Ignorando completamente a informação sobre A Vontade e mana, Jax abriu um sorriso zombeteiro de canto e avançou dois passos.
— E você vai morrer por escolher um continente tão chato para fazer toda essa palhaçada.
— Eu escolhi? Deixe-me lhe contar algo, garoto. — Dharma sentou-se com a muda, suas vestes largas encontraram a areia, causando um farfalho inaudível. — Vou lhe dar um motivo para fugir.

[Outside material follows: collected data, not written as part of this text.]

Lemma run_prog_owned p : forall w, owned [] [] w -> wlp (run_prog debug p) w (fun _ w' => owned [] [] w').
Proof.
  induction p as [|h k IH|x k IH|x y k IH|x y k IH|x k IH|x h k IH|x k IH|x k IH|x k IH|x y k IH|x y k IH|x k IH|k IH
    |k IH|x k IH|x k IH|x y k IH|c x k IH|x i k IH|x y k IH|x k IH|c x k IH]; intros w Hw; cbn [run_prog].
  - by wlp_step.
  - require_step. wlp_step. apply adopt_spec; [done..|]. intros w1 Hw1 _. apply run_then; [|auto].
    eapply wlp_mono; [apply (new_object_spec [] []); by rewrite app_nil_r|by intros z w2 (_ & _ & ?)].
  - require_step. apply run_then; [|auto]. unfold ScopedHandle_move. wlp_step.
    eapply wlp_mono; [by apply release_spec|]. intros h' w1 (-> & _ & Hw1).
    eapply wlp_mono; [by apply (new_object_spec [] [])|by intros z w2 (_ & _ & ?)].
  - do 2 require_step. apply run_then; [by eapply ScopedHandle_assign_spec|auto].
  - do 2 require_step. apply run_then; [by eapply swap_spec|auto].
  - require_step. wlp_step. eapply wlp_mono; [by apply release_spec|]. intros h' w1 (-> & _ & Hw1). wlp_step.
    rewrite app_nil_r in Hw1. apply give_spec; [done|]. auto.
  - do 2 require_step. wlp_step. apply adopt_spec; [done..|]. intros w1 Hw1 Ho1. apply run_then; [|auto].
    eapply wlp_mono; [eapply (reset_spec [] []); [by rewrite app_nil_r|by rewrite Ho1]|by intros z w2 []].
  - require_step. apply run_then; [by eapply wlp_mono; [by eapply ScopedHandle_destructor_spec|intros ? ? []]|auto].
  - require_step. apply run_then; [by eapply ReplaceHandle_spec|auto].
  - require_step. wlp_step. eapply wlp_get_handle; [done|]. apply run_then; [by apply DuplicateHandle_spec|auto].
  - do 2 require_step. apply run_then; [|auto].
    eapply wlp_mono; [by eapply CreateMessagePipe_spec|by intros r w1 []].
  - do 2 require_step. apply run_then; [|auto].
    eapply wlp_mono; [by eapply (CreateMessagePipe_spec _ _ _ x y)|by intros r w1 []].
  - require_step. apply run_then; [by eapply CreateSharedBuffer_spec|auto].
  - apply run_then; [by eapply wlp_mono; [by apply MessagePipe_new_spec|intros [? ?] ? []]|auto].
  - apply run_then; [|auto]. unfold Message_new.
    eapply wlp_mono; [by apply (new_object_spec [] [])|by intros z w2 (_ & _ & ?)].
  - require_step. apply run_then; [by eapply Message_destructor_spec|auto].
  - require_step. apply run_then; [by eapply Reset_spec|auto].
  - do 3 require_step. apply run_then; [|auto]. eapply MoveTo_spec; [done..|].
    by apply Nat.eqb_neq, negb_true_iff.
  - require_step. wlp_step. apply wlp_require. intros He. unfold is_empty in He.
    destruct (objects w !! x) as [[h|m]|] eqn:Hx; [done| |done]. apply andb_true_iff in He as [He Hnb].
    apply andb_true_iff in He as [Hnull Hhs]. apply run_then; [|auto].
    eapply BlockingRead_spec; [done..| | |]; [by apply Z.eqb_eq|by apply bool_decide_eq_true in Hhs|by apply Z.eqb_eq].
  - wlp_step. apply wlp_require. intros He. unfold has_index in He.
    destruct (objects w !! x) as [[h|m]|] eqn:Hx; [done| |done]. apply bool_decide_eq_true in He.
    apply run_then; [by eapply FetchHandle_spec|auto].
  - do 2 require_step. apply run_then; [by eapply AttachHandle_spec|auto].
  - require_step. apply run_then; [by eapply Connector_WriteMessage_spec|auto].
  - require_step. wlp_step. apply wlp_require. intros Hn. unfold no_handles in Hn.
    destruct (objects w !! x) as [[h|m]|] eqn:Hx; [done| |done]. apply bool_decide_eq_true in Hn.
    apply run_then; [by eapply SynchronousConnector_Write_spec|auto].
Qed.
End Facts.

(** * The promise *)

Lemma new_process_owned debug hs l :
  MOJO_HANDLE_INVALID ∉ hs -> Forall (granted debug) l -> owned debug [] [] (new_process hs l).
Proof.
  intros Hv Hl. split; unfold held, held_blocks; cbn; rewrite ?map_to_list_empty; cbn; try done.
  - constructor.
  - by intros h Hh%elem_of_nil.
  - constructor.
  - by intros p Hp%elem_of_nil.
  - intros x. rewrite lookup_empty. by intros [].
Qed.

(** C20: In every program of scoped handles, messages and connectors - which moves, assigns
    to itself or another, swaps, resets, creates, duplicates, replaces, sends, receives, takes
    out of and puts into messages, and gives the synchronous connector only messages without
    handles, since it does not take them out (C36) - no assertion fails and nothing is used
    or freed that is gone; only open handles are closed; and every handle that these objects
    took over was given away, closed exactly once, or is held by exactly one of them, and is
    open then. *)
Theorem handles_accounted debug hs l p :
  MOJO_HANDLE_INVALID ∉ hs -> Forall (granted debug) l ->
  match run_prog debug p (new_process hs l) with
  | Ok (_, w) =>
      took (trace w) ≡ₚ gone (trace w) ++ held w /\ Forall no_stray (trace w) /\
      NoDup (held w) /\ Forall (fun h => h ∈ open_handles w) (held w)
  | Abort | Fault => False
  | OutOfFuel => True
  end.
Proof.
  intros Hv Hl. pose proof (run_prog_owned debug p _ (new_process_owned debug hs l Hv Hl)) as H.
  unfold gwlp in H. destruct (run_prog _ _ _) as [[_ w]| | |]; try done.
  destruct H as [Hd Ho _ _ _ _ _ Hacc Hs _]. split; [done|]. split; [done|]. split; [done|]. by apply Forall_forall.
Qed.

Mas se mesmo assim escolher me desafiar, desafiar minha vontade, será uma vantagem para você, inútilmente, evitar a morte.

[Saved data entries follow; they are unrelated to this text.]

(* ===== verification/HandlesExamples.v ===== *)
(** Handles on concrete inputs: a program that sends and receives handles, and what the
    synchronous connector does to the handles that it sends. *)
From stdpp Require Import base numbers list option gmap sets.
From Stdlib Require Import ZArith Lia.
From S2P Require Import Prelude Result Buffer Validate Serialization Handles HandlesFacts.

Module Samples.
(** Makes a pipe, sends one end through the other, replaces the rights of a handle, reads a
    message with two handles, takes one out, and destroys what is left. *)
Definition send_and_receive : prog :=
  NewPipe (fun p => NewMessage (fun m => Attach m (p.1) (WriteMsg m (fun _ =>
  Replace (p.2) (fun _ => NewMessage (fun m2 => BlockingRead (p.2) m2 (fun _ =>
  Fetch m2 0 (fun h => SwapHandles h (p.2) (AssignHandle h h (DestroyMessage m2 (DestroyHandle h
  (DestroyMessage m (ReleaseHandle (p.2) (fun _ => Exit)))))))))))))).
Definition send_and_receive_answers : list sys_answer :=
  [NewHandles [5; 6]; MessageWritten MOJO_RESULT_OK; NewHandles [7]; WaitDone MOJO_RESULT_OK;
   NextMessage MOJO_SYSTEM_RESULT_RESOURCE_EXHAUSTED 24 2; MessageRead MOJO_RESULT_OK 24 2 [8; 9]].
Definition send_and_receive_trace : list event :=
  [Gave 8; Closed 7; Closed 9; Took 9; Took 8; Gave 6; Took 7; Gave 5; Took 6; Took 5].

(** A synchronous connector on handle 5, and a message with handle 7. *)
Definition mk_message (hs : list Z) : Message := {| data_ := NULL; data_num_bytes_ := 0; handles_ := hs |}.
Definition sync_process : process :=
  set_objects {[1%nat := Scoped 5; 2%nat := Msg (mk_message [7])]}
    (new_process {[5; 7]} [MessageWritten MOJO_RESULT_OK]).
(** The system gives the number 7 to a new handle, which a scoped handle owns. *)
Definition reissued (w : process) : process :=
  set_objects (<[3%nat := Scoped 7]> (objects w)) (set_open ({[7]} ∪ open_handles w) w).
End Samples.
Import Samples.

Lemma send_and_receive_runs : exists w,
  run_prog true send_and_receive (new_process ∅ send_and_receive_answers) = Ok (tt, w) /\
  trace w = send_and_receive_trace.
Proof.
  destruct (outcome_returns (run_prog true send_and_receive (new_process ∅ send_and_receive_answers))
    (fun x => match trace x.2 with
              | [Gave 8; Closed 7; Closed 9; Took 9; Took 8; Gave 6; Took 7; Gave 5; Took 6; Took 5] => true
              | _ => false
              end)) as ([[] w] & Hrun & Ht); [vm_compute; reflexivity|].
  exists w. split; [exact Hrun|]. revert Hrun. vm_compute. by intros [= <-].
Qed.

Lemma handles_accounted_witness :
  exists w, run_prog true send_and_receive (new_process ∅ send_and_receive_answers) = Ok (tt, w) /\
    took (trace w) ≡ₚ gone (trace w) ++ held w.
Proof.
  destruct send_and_receive_runs as (w & Hrun & _). exists w. split; [exact Hrun|].
  pose proof (handles_accounted true ∅ send_and_receive_answers send_and_receive
    (not_elem_of_empty _) ltac:(repeat constructor)) as H.
  rewrite Hrun in H. exact (proj1 H).
Defined.

(** ** What the synchronous connector leaves in a message *)

(** The loop of [FreeDataAndCloseHandles]. *)
Lemma close_loop_run hs : forall w, exists w',
  for_each (R := False) hs (fun h =>
    (if is_valid h then CloseRaw h;; mret tt else mret tt);; mret None) w = Ok (None, w') /\
  objects w' = objects w /\ open_handles w' = open_handles w ∖ list_to_set (List.filter is_valid hs).
Proof.
  induction hs as [|h hs IH]; intros w; cbn [for_each List.filter].
  { exists w. split; [done|]. split; [done|set_solver]. }
  assert (exists w1, ((if is_valid h then CloseRaw h;; mret tt else mret tt);; mret None : M process (option False)) w = Ok (None, w1) /\
    objects w1 = objects w /\ open_handles w1 = open_handles w ∖ (if is_valid h then {[h]} else ∅)) as (w1 & Hrun & Ho & Hop).
  { destruct (is_valid h); [|exists w; split; [done|split; [done|set_solver]]].
    unfold CloseRaw, MojoClose, mbind, M_bind, get, modify, note, mret, M_ret. destruct (decide (h ∈ open_handles w)) as [Hin|Hin].
    - by eexists.
    - eexists. split; [done|]. split; [done|]. cbn. set_solver. }
  rewrite (run_bind _ _ _ _ _ Hrun). destruct (IH w1) as (w2 & -> & Ho2 & Hop2). exists w2.
  split; [done|]. split; [by rewrite Ho2|]. rewrite Hop2, Hop. destruct (is_valid h); cbn; set_solver.
Qed.

Lemma Message_destructor_run x m w : objects w !! x = Some (Msg m) -> data_ m = NULL \/ data_ m ∈ blocks w ->
  exists w', Message_destructor x w = Ok (tt, w') /\ objects w' = delete x (objects w) /\
    open_handles w' = open_handles w ∖ list_to_set (List.filter is_valid (handles_ m)).
Proof.
  intros Hx Hdata.
  assert (exists w1, free (data_ m) w = Ok (tt, w1) /\ objects w1 = objects w /\ open_handles w1 = open_handles w)
    as (w1 & Hfree & Ho1 & Hop1).
  { unfold free, mbind, M_bind, get, put. destruct (Z.eqb_spec (data_ m) NULL); [by eexists|].
    destruct Hdata as [?|Hin]; [done|]. rewrite decide_True by done. by eexists. }
  destruct (close_loop_run (handles_ m) w1) as (w2 & Hloop & Ho2 & Hop2).
  assert (Hget : forall w, objects w !! x = Some (Msg m) -> get_message x w = Ok (m, w)).
  { intros w' Hx'. unfold get_message, object_at, mbind, M_bind, get. by rewrite Hx'. }
  exists (set_objects (delete x (objects w2)) w2). cbn. rewrite Ho2, Ho1, Hop2, Hop1. split; [|done].
  unfold Message_destructor, FreeDataAndCloseHandles.
  assert (Hfd : (m ← get_message x; free (data_ m);;
      for_each (R := False) (handles_ m) (fun h => (if is_valid h then CloseRaw h;; mret tt else mret tt);; mret None);;
      mret tt : M process unit) w = Ok (tt, w2)).
  { by rewrite (run_bind _ _ _ _ _ (Hget w Hx)), (run_bind _ _ _ _ _ Hfree), (run_bind _ _ _ _ _ Hloop). }
  rewrite (run_bind _ _ _ _ _ Hfd). unfold delete_object, object_at, mbind, M_bind, get, modify.
  rewrite Ho2, Ho1, Hx. cbn. by rewrite Ho2, Ho1.
Qed.

Lemma notes_run f hs w : notes f hs w = Ok (tt, noted_all f hs w).
Proof.
  assert (Hloop : for_each (R := False) hs (fun h => note (f h);; mret None) w = Ok (None, noted_all f hs w)).
  { revert w. induction hs as [|h hs IH]; intros w; [done|]. cbn [for_each noted_all foldl].
    rewrite (run_bind _ _ w None (noted (f h) w)) by done. apply IH. }
  unfold notes. by rewrite (run_bind _ _ _ _ _ Hloop).
Qed.

(** Writing a message whose handles are open. *)
Lemma MojoWriteMessage_run hs l w : answers w = MessageWritten MOJO_RESULT_OK :: l -> NoDup hs ->
  Forall (fun h => h ∈ open_handles w) hs ->
  MojoWriteMessage hs w =
    Ok (MOJO_RESULT_OK, noted_all Gave hs (set_open (open_handles w ∖ list_to_set hs) (set_answers l w))).
Proof.
  intros Hans Hd Hopen. unfold MojoWriteMessage.
  assert (Hnext : next_answer w = Ok (MessageWritten MOJO_RESULT_OK, set_answers l w)).
  { unfold next_answer, mbind, M_bind, get. by rewrite Hans. }
  rewrite (run_bind _ _ _ _ _ Hnext). rewrite Z.eqb_refl.
  rewrite (run_bind _ _ _ _ _ (eq_refl : get (set_answers l w) = Ok (set_answers l w, set_answers l w))).
  rewrite decide_True by done. rewrite (run_bind _ _ _ _ _ (eq_refl : modify _ _ = Ok (tt, _))).
  by rewrite (run_bind _ _ _ _ _ (notes_run _ _ _)).
Qed.

(** The owner of a handle that was closed under it. *)
Lemma stray_destructor y h w : objects w !! y = Some (Scoped h) -> is_valid h = true -> h ∉ open_handles w ->
  ScopedHandle_destructor true y w = Abort /\
  exists w', ScopedHandle_destructor false y w = Ok (tt, w') /\ StrayClose h ∈ trace w'.
Proof.
  intros Hy Hv Hh.
  assert (Hget : get_handle y w = Ok (h, w)) by (unfold get_handle, object_at, mbind, M_bind, get; by rewrite Hy).
  assert (Hclose : MojoClose h w = Ok (MOJO_SYSTEM_RESULT_INVALID_ARGUMENT, noted (StrayClose h) w)).
  { unfold MojoClose, mbind, M_bind, get. by rewrite decide_False. }
  assert (Hc : forall debug, CloseIfNecessary debug y w =
    (result ← MojoClose h; c_assert debug (result =? MOJO_RESULT_OK)) w).
  { intros debug. unfold CloseIfNecessary. rewrite (run_bind _ _ _ _ _ Hget). by rewrite Hv. }
  split.
  - unfold ScopedHandle_destructor, mbind, M_bind. rewrite Hc. unfold mbind, M_bind. by rewrite Hclose.
  - exists (set_objects (delete y (objects w)) (noted (StrayClose h) w)). split; [|left].
    unfold ScopedHandle_destructor. rewrite (run_bind _ _ w tt (noted (StrayClose h) w)).
    2: { rewrite Hc, (run_bind _ _ _ _ _ Hclose). reflexivity. }
    unfold delete_object, object_at, mbind, M_bind, get, modify. cbn. by rewrite Hy.
Qed.

(** C36: A message that the synchronous connector has sent still has all its handles,
    although they are no longer open here. Whatever happens then, when it is destroyed it
    closes the handles that have their numbers by that time: if the system has given one of
    them to a handle that some scoped handle owns, that is closed under its owner, and the
    destructor of the owner closes it again, which fails an assertion of a debug build. *)
Theorem sync_write_closes_sent_handles debug c x hc m l w
    (Hc : objects w !! c = Some (Scoped hc)) (Hv : is_valid hc = true) (Hx : objects w !! x = Some (Msg m))
    (Hd : NoDup (handles_ m)) (Hopen : Forall (fun h => h ∈ open_handles w) (handles_ m))
    (Hvalid : Forall (fun h => is_valid h = true) (handles_ m))
    (Hans : answers w = MessageWritten MOJO_RESULT_OK :: l) :
  exists w1, SynchronousConnector_Write debug c x w = Ok (true, w1) /\
    objects w1 = objects w /\ open_handles w1 = open_handles w ∖ list_to_set (handles_ m) /\
    forall w2 y h, objects w2 !! x = Some (Msg m) -> data_ m = NULL \/ data_ m ∈ blocks w2 ->
      objects w2 !! y = Some (Scoped h) -> h ∈ handles_ m ->
      exists w3, Message_destructor x w2 = Ok (tt, w3) /\
        objects w3 !! y = Some (Scoped h) /\ h ∉ open_handles w3 /\
        ScopedHandle_destructor true y w3 = Abort /\
        exists w4, ScopedHandle_destructor false y w3 = Ok (tt, w4) /\ StrayClose h ∈ trace w4.
Proof.
  set (w1 := noted_all Gave (handles_ m) (set_open (open_handles w ∖ list_to_set (handles_ m)) (set_answers l w))).
  assert (Hkeep : forall f hs w, open_handles (noted_all f hs w) = open_handles w).
  { intros f hs. induction hs as [|h hs IH]; intros w0; [done|]. exact (IH (noted (f h) w0)). }
  exists w1. split_and!.
  - unfold SynchronousConnector_Write. rewrite (run_bind _ _ w hc w).
    2: { unfold get_handle, object_at, mbind, M_bind, get. by rewrite Hc. }
    rewrite (run_bind _ _ w tt w) by (rewrite Hv; by destruct debug). rewrite (run_bind _ _ w m w).
    2: { unfold get_message, object_at, mbind, M_bind, get. by rewrite Hx. }
    by rewrite (run_bind _ _ _ _ _ (MojoWriteMessage_run _ l w Hans Hd Hopen)).
  - unfold w1. by rewrite objects_noted_all.
  - unfold w1. by rewrite Hkeep.
  - intros w2 y h Hx2 Hdata Hy Hin. destruct (Message_destructor_run x m w2 Hx2 Hdata) as (w3 & Hrun & Ho3 & Hop3).
    assert (Hxy : x <> y) by (intros ->; congruence).
    assert (Hy3 : objects w3 !! y = Some (Scoped h)) by (by rewrite Ho3, lookup_delete_ne).
    rewrite filter_valid in Hop3 by done.
    assert (Hh3 : h ∉ open_handles w3) by (rewrite Hop3; set_solver).
    assert (Hvh : is_valid h = true) by (by eapply Forall_forall in Hvalid).
    exists w3. do 3 (split; [done|]). by apply stray_destructor.
Qed.

Lemma sync_write_closes_sent_handles_witness :
  exists w1, SynchronousConnector_Write true 1 2 sync_process = Ok (true, w1) /\
    exists w3, Message_destructor 2 (reissued w1) = Ok (tt, w3) /\ ScopedHandle_destructor true 3 w3 = Abort.
Proof.
  destruct (sync_write_closes_sent_handles true 1 2 5 (mk_message [7]) [] sync_process) as (w1 & Hrun & Ho & _ & H);
    [reflexivity|reflexivity|reflexivity|apply NoDup_singleton|by repeat constructor; vm_compute|by repeat constructor|reflexivity|].
  exists w1. split; [exact Hrun|].
  destruct (H (reissued w1) 3%nat 7) as (w3 & H1 & _ & _ & H2 & _).
  - cbn. rewrite lookup_insert_ne by done. rewrite Ho. reflexivity.
  - left. reflexivity.
  - apply lookup_insert_eq.
  - left.
  - exact (ex_intro _ w3 (conj H1 H2)).
Defined.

Embora a impaciência borbulhasse em suas veias, Jax optou por ouvi-lo, cerrando os punhos e entortando os lábios numa carranca feia. E assim Dharma continuou dizendo enquanto fitava a muda.
— Eu posso mudar a estrutura das coisas. Posso alterar a composição das células e assim causar câncer. Eu mudei as condições de minha Maldição para que as células que viessem a ser modificadas fossem a do coração e do tronco cerebral. E isto com somente um toque que durasse mais de três segundos. E quando essas pessoas afetadas tocassem em outra onde o sentimento de amor é forte, o efeito de minha Maldição passará para ela, semelhante a uma doença contagiosa. O Capricórnio não é um feitiço que exige somente sangue e morte, mas dor e agonia.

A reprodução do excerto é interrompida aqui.